While holistic grade prediction can help automate summative assessments' scoring procedures, it is not a reasonable basis for providing learners with highly informative feedback (Horbach et al., 2017; Horbach et al., 2022). Such feedback ideally addresses multiple dimensions of learner performance, essay quality, and content dimensions. This requires implementing more specialised systems to predict labels or scores for multiple scoring dimensions (Horbach et al., 2017). Accordingly, some works went beyond the prediction of holistic scores and addressed aspects of writing quality, such as organisation or persuasiveness (Ke & Ng, 2019). Horbach et al. (2017) trained models for various scoring dimensions addressing different aspects of form, structure and language use. However, this work is focused on the writing style of the essays.

Related Work in Content Scoring

Work focused on scoring the content of student responses dealt mostly with shorter answer formats (Bai & Stede, 2022; Burrows et al., 2015; Zesch et al., 2023). Supervised state-of-the-art approaches in this area try to detect whether a sample solution is entailed in a student response (Dzikovska et al., 2013) or use the different codes from pre-defined coding rubrics as labels for text classification.

Many earlier feature-based approaches aimed at this task used lexical features, semantic similarity, and lexical overlap scores as input for various statistical learners (Bai & Stede, 2022; Burrows et al., 2015). Other approaches tried to measure the semantic similarity of responses and sample solutions directly (Andersen & Zehner, 2021; Andersen et al., 2022; Bexte et al., 2022) using semantic vector spaces produced by, for example, SBERT (Reimers & Gurevych, 2019) or latent semantic analysis (Landauer et al., 1998) to allow for unsupervised or semi-supervised scoring.

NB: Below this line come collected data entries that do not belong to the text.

Lemma replica_writes_lists s s1 cur next rest len :
  holds_block s s1 cur next rest →
  replica_writes (Cl.num_replication_ (cl s1)) (ctx s1) (kv_info (ctx s1)) len (mm_alloc_ctx (ctx s1)) =
  (λ i, mkSrList [replica_write (ctx s1) len cur i] (aget (sb_server_id_list cur) i))
    <$> zrange 0 (Cl.num_replication_ (cl s)).
Proof.
  intros (Hm & Hcl & c & Hc). unfold replica_writes. rewrite Hcl, Hc.
  apply list_fmap_ext. intros k i Hi. apply list_elem_of_lookup_2, elem_of_zrange in Hi.
  unfold replica_write, fill_alloc_ctx. cbn [ac_server_id_list addr_list rkey_list set_field eta_AllocCtx].
  rewrite !aget_afill by lia. done.
Qed.

(** The operations of a first phase: these writes and the reads of the buckets. *)
Definition first_op (R : Z) (c : KVReqCtx) (len : Z) (cur : SubblockInfo) (q : Z * ibv_send_wr) : Prop :=
  (∃ i, 0 <= i < R ∧ q = (aget (sb_server_id_list cur) i, replica_write c len cur i)) ∨
  q ∈ ops_of (gen_read_bucket_sr_lists c).

Lemma first_ops s s1 cur next rest len ls q :
  sb_wf (Cl.num_replication_ (cl s)) cur → holds_block s s1 cur next rest →
  (∀ l, l ∈ ls ↔
     l ∈ replica_writes (Cl.num_replication_ (cl s1)) (ctx s1) (kv_info (ctx s1)) len (mm_alloc_ctx (ctx s1)) ∨
     l ∈ gen_read_bucket_sr_lists (ctx s1)) →
  q ∈ ops_of ls ↔ first_op (Cl.num_replication_ (cl s)) (ctx s1) len cur q.
Proof.
  intros Hcur Hb Hls. rewrite (replica_writes_lists s s1 cur next rest len Hb) in Hls.
  unfold first_op. rewrite !elem_of_ops_of. setoid_rewrite Hls. setoid_rewrite list_elem_of_fmap.
  assert (∀ i, 0 <= i < Cl.num_replication_ (cl s) →
    u8 (aget (sb_server_id_list cur) i) = aget (sb_server_id_list cur) i) as Hu.
  { intros i Hi. apply Z.mod_small. by apply (proj2 Hcur i Hi). }
  split.
  - intros (l & wr & [(i & -> & Hi%elem_of_zrange)|Hl] & Hwr & ->); [left|right; eauto].
    cbn [sr_list sr_server_id] in *. apply list_elem_of_singleton in Hwr as ->. exists i. by rewrite Hu.
  - intros [(i & Hi & ->)|(l & wr & Hl & Hwr & ->)]; [|eauto 10].
    eexists _, (replica_write (ctx s1) len cur i).
    split; [left; exists i; split; [reflexivity|by apply elem_of_zrange]|].
    cbn [sr_list sr_server_id]. rewrite Hu by done. split; [by apply list_elem_of_singleton|done].
Qed.

(** The memories after the operations of the first phase, [w] before them. *)
Record first_phase_effect (s : Sys) (t : KVTableAddrInfo) (cur : SubblockInfo) (len : Z) (w w' : world) : Prop := {
  fp_block i y : 0 <= i < Cl.num_replication_ (cl s) →
    aget (sb_addr_list cur) i <= y < aget (sb_addr_list cur) i + len →
    rmem w' (aget (sb_server_id_list cur) i) y =
    lmem w (l_addr (kv_info (ctx s)) + (y - aget (sb_addr_list cur) i));
  fp_rest n y : ¬ on_block (Cl.num_replication_ (cl s)) (Cmm.subblock_sz_ (mm s)) cur n y →
    rmem w' n y = rmem w n y;
  fp_slots p : p ∈ slot_indices →
    slot_of (lmem w') (local_slot_arr (local_bucket_addr (ctx s))) p.1 p.2 = index_slot (rmem w) t p;
  fp_local x : ¬ (local_bucket_addr (ctx s) <= x < local_bucket_addr (ctx s) + 4 * sizeof_RaceHashBucket) →
    lmem w' x = lmem w x }.

Lemma first_ops_effect s c cur len ops w :
  (∀ q, q ∈ ops ↔ first_op (Cl.num_replication_ (cl s)) c len cur q) →
  0 <= len <= Cmm.subblock_sz_ (mm s) →
  kv_info c = kv_info (ctx s) → local_bucket_addr c = local_bucket_addr (ctx s) →
  insert_layout s (tbl_addr_info c) cur → 0 <= index_node (tbl_addr_info c) < 256 →
  first_phase_effect s (tbl_addr_info c) cur len w (run_ops ops w).
Proof.
  intros Hops Hlen Eki Eb Hl Hn.
  assert (∀ i y, rwrites (replica_write c len cur i) y ↔
    aget (sb_addr_list cur) i <= y < aget (sb_addr_list cur) i + len) as Hrw.
  { intros i y. unfold rwrites. done. }
  assert (∀ q, q ∈ ops_of (gen_read_bucket_sr_lists c) → ∀ y, ¬ rwrites q.2 y) as Hnw.
  { intros q Hq y. unfold rwrites. rewrite (proj1 (bucket_ops _ _ Hq)). destruct (sg q.2); exact id. }
  assert (∀ i x y, aget (sb_addr_list cur) i <= y < aget (sb_addr_list cur) i + len →
    x = l_addr (kv_info (ctx s)) + (y - aget (sb_addr_list cur) i) →
    carries x (aget (sb_server_id_list cur) i) y (aget (sb_server_id_list cur) i, replica_write c len cur i)) as Hcar.
  { intros i x y Hy ->. split_and!; [done|done|]. eexists _, _, _. split; [reflexivity|].
    cbn [remote_addr replica_write snd]. by rewrite Eki. }
  split.
  - intros i y Hi Hy. apply run_ops_write.
    + exists (aget (sb_server_id_list cur) i, replica_write c len cur i). split; [apply Hops; left; eauto|auto].
    + intros q [(j & Hj & ->)|Hq]%Hops Hsid.
      * cbn [fst] in Hsid. apply (il_nodes _ _ _ Hl) in Hsid as ->; [|done..]. auto.
      * right. by apply Hnw.
    + intros q [(j & Hj & ->)|Hq]%Hops; [exact id|].
      intros Hw%(proj2 (bucket_ops _ _ Hq)). rewrite Eb in Hw. revert Hw. apply (il_entry _ _ _ Hl). lia.
  - intros n y Hy. apply run_ops_rframe. intros q [(j & Hj & ->)|Hq]%Hops Hsid; [|by apply Hnw].
    cbn [fst snd] in *. rewrite Hrw. intros Hr. apply Hy. exists j. split_and!; [lia..|done|lia|lia].
  - intros p Hp. unfold slot_of, index_slot. apply slot_at_ext. intros k Hk.
    destruct (bucket_op_brings c p k Hn Hp Hk) as [(q & Hq & Hqb) Hother].
    rewrite Eb in Hqb, Hother. apply run_ops_read.
    + exists q. split; [|done]. apply Hops. by right.
    + intros q' [(j & Hj & ->)|Hq']%Hops; [right; exact id|auto].
    + intros q' [(j & Hj & ->)|Hq']%Hops Hsid; [|by apply Hnw].
      cbn [fst snd] in *. rewrite Hrw. intros Hr. apply (il_slots _ _ _ Hl p (slot_addr (tbl_addr_info c) p + k) Hp).
      { lia. } exists j. split_and!; [lia..|done|lia|lia].
  - intros x Hx. apply run_ops_lframe. intros q [(j & Hj & ->)|Hq]%Hops; [exact id|].
    intros Hw%(proj2 (bucket_ops _ _ Hq)). by rewrite Eb in Hw.
Qed.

However, these approaches are mostly outperformed by transformer-based models such as BERT (Devlin et al., 2019) and T5 (Raffel et al., 2020) in recent work, which could be shown to demonstrate superior performance compared to previous feature-based approaches (Bexte et al., 2022; Camus & Filighera, 2020; Gombert et al., 2022; Sung et al., 2019). This is in stark contrast to the recent results in automated essay scoring where, so far, results are more mixed.

Semantic Segmentation

As discussed in the previous section, past work in essay scoring focused on providing either holistic or dimension-specific scores for different skills related to writing and argumentation style. In contrast, work on content scoring was mostly focused on shorter answer formats. Essays have a guiding topic and usually consist of multiple segments addressing various sub-topics of the guiding topic. How these sub-topics are structured might differ from essay to essay and task to task, making it hard to implement heuristics for thematically segmenting them. Nonetheless, in essay content scoring tasks, the validity of these different segments likely needs to be evaluated separately (Horbach et al., 2022). For this reason, essays might require segmentation before different sub-topics can be addressed differently.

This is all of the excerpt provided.